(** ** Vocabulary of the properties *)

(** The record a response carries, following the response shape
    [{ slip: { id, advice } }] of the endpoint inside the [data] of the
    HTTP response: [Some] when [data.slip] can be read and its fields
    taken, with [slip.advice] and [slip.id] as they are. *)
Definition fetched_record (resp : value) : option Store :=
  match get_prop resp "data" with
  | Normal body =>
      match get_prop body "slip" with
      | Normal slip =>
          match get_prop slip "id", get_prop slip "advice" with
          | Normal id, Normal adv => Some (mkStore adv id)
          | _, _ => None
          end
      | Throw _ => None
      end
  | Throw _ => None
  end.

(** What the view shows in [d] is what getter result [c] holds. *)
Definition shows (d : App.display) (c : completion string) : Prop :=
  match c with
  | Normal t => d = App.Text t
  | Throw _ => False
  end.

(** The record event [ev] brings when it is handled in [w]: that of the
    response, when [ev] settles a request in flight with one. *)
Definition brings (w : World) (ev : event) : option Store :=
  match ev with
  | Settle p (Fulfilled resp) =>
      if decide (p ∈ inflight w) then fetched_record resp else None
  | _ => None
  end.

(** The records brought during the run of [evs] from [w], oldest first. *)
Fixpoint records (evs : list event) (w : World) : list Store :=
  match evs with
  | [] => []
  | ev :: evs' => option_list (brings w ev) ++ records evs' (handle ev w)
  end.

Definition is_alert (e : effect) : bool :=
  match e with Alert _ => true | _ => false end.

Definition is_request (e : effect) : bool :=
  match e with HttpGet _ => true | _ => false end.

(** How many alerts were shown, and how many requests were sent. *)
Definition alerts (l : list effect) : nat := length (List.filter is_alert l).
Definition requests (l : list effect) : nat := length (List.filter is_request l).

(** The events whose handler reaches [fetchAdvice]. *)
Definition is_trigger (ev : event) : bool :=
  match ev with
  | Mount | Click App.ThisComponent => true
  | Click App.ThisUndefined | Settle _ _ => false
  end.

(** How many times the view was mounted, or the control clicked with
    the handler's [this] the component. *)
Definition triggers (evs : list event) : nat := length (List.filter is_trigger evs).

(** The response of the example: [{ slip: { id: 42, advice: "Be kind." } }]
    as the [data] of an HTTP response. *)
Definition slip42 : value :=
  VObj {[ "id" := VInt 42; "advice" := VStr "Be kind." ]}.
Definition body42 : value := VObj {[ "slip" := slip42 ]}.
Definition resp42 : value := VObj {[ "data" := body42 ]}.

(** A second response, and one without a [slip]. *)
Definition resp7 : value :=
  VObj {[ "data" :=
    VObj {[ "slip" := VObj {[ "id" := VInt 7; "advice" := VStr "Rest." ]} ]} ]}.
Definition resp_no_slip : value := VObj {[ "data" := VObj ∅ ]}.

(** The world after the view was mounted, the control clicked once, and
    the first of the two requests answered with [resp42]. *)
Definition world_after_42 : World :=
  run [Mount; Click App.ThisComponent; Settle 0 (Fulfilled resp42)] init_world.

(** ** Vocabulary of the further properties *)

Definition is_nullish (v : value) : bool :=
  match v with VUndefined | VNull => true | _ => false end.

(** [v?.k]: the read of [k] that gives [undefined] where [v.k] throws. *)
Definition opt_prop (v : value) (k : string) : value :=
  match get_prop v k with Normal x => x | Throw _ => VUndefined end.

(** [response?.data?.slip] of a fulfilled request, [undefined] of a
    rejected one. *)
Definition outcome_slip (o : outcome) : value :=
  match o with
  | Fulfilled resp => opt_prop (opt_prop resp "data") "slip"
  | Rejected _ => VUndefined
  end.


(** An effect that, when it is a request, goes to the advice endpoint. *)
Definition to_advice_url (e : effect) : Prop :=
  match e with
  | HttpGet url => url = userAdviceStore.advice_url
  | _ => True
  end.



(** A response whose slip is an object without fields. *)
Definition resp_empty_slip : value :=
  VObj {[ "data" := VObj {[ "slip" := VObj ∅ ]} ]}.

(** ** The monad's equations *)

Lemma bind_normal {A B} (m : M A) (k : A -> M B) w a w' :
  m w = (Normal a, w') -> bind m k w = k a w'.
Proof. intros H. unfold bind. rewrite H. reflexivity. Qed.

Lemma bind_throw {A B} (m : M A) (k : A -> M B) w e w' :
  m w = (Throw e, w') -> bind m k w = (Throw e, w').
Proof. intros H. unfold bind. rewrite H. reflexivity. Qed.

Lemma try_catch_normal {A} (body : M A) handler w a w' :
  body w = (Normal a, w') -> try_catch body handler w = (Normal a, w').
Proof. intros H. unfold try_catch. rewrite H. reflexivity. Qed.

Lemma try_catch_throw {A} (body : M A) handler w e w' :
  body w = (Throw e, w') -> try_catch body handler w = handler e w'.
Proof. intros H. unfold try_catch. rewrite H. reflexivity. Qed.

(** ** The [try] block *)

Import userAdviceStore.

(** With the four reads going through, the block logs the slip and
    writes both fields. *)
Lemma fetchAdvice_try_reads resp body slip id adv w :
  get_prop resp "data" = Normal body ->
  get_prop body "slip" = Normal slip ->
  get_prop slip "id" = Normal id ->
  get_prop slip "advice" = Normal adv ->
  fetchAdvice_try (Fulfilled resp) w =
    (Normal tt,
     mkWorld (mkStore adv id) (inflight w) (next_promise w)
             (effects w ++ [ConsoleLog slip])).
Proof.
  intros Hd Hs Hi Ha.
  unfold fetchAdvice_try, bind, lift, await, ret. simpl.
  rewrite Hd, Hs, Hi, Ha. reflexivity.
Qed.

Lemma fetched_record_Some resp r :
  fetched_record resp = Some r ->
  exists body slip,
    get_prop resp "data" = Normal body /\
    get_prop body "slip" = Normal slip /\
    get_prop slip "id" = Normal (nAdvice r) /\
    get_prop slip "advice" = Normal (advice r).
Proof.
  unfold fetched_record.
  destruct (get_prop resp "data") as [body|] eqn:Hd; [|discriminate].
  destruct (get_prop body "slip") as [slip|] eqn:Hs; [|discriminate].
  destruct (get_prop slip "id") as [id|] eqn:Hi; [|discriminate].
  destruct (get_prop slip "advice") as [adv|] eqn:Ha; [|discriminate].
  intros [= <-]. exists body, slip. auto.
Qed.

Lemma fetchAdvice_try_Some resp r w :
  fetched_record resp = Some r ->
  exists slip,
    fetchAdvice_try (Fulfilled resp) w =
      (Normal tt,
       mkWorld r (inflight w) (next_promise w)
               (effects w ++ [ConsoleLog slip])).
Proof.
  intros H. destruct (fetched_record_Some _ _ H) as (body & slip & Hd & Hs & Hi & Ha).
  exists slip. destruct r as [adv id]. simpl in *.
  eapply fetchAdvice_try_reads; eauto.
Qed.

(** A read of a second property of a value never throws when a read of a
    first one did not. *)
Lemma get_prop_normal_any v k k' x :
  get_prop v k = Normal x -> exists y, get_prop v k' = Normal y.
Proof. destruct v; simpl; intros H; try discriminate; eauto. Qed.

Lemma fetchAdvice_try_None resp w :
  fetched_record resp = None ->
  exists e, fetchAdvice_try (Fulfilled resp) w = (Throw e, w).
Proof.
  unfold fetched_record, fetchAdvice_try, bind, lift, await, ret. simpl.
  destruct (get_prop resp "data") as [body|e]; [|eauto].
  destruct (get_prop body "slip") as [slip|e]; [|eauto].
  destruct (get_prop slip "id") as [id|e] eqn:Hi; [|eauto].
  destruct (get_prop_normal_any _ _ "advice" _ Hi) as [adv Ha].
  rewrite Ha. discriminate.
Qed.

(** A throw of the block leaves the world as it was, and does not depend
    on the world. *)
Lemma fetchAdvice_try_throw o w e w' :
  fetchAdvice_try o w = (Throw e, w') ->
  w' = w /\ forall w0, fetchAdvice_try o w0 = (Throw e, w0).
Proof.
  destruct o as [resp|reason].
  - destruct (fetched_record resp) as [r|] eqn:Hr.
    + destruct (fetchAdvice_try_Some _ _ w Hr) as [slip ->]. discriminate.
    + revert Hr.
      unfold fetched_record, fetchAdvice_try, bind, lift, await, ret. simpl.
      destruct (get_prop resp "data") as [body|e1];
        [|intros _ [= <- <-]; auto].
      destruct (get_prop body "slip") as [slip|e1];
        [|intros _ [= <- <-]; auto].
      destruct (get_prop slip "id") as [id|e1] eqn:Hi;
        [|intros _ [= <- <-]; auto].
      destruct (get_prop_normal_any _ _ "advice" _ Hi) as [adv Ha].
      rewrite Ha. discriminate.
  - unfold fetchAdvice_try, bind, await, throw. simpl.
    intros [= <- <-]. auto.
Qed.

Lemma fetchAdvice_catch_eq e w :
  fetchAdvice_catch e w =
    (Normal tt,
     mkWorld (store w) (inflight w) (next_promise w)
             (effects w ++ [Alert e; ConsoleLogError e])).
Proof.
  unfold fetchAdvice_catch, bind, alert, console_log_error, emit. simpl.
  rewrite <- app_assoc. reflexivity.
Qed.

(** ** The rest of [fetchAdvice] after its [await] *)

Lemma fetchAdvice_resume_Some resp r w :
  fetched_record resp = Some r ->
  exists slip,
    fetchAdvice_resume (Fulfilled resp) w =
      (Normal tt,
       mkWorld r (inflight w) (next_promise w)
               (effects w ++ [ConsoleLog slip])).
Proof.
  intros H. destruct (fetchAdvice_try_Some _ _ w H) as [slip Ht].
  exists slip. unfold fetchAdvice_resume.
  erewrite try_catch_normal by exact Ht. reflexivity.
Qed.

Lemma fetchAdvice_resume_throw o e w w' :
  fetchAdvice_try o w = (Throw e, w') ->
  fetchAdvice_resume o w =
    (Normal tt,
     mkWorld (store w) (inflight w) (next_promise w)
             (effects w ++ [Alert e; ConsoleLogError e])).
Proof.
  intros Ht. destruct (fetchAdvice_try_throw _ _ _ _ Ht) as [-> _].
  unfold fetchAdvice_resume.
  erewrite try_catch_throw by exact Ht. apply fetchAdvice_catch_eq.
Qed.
────────────────
◆ EXERCISE ◆
Everything from the line with "Normal (advice r)." through the line with "Lemma fetchAdvice_try_Some resp" should be written out exactly as it appears above, end lines included, and nothing outside that range.

◆ WRITTEN SOLUTION ◆
    get_prop slip "advice" = Normal (advice r).
Proof.
  unfold fetched_record.
  destruct (get_prop resp "data") as [body|] eqn:Hd; [|discriminate].
  destruct (get_prop body "slip") as [slip|] eqn:Hs; [|discriminate].
  destruct (get_prop slip "id") as [id|] eqn:Hi; [|discriminate].
  destruct (get_prop slip "advice") as [adv|] eqn:Ha; [|discriminate].
  intros [= <-]. exists body, slip. auto.
Qed.

Lemma fetchAdvice_try_Some resp r w :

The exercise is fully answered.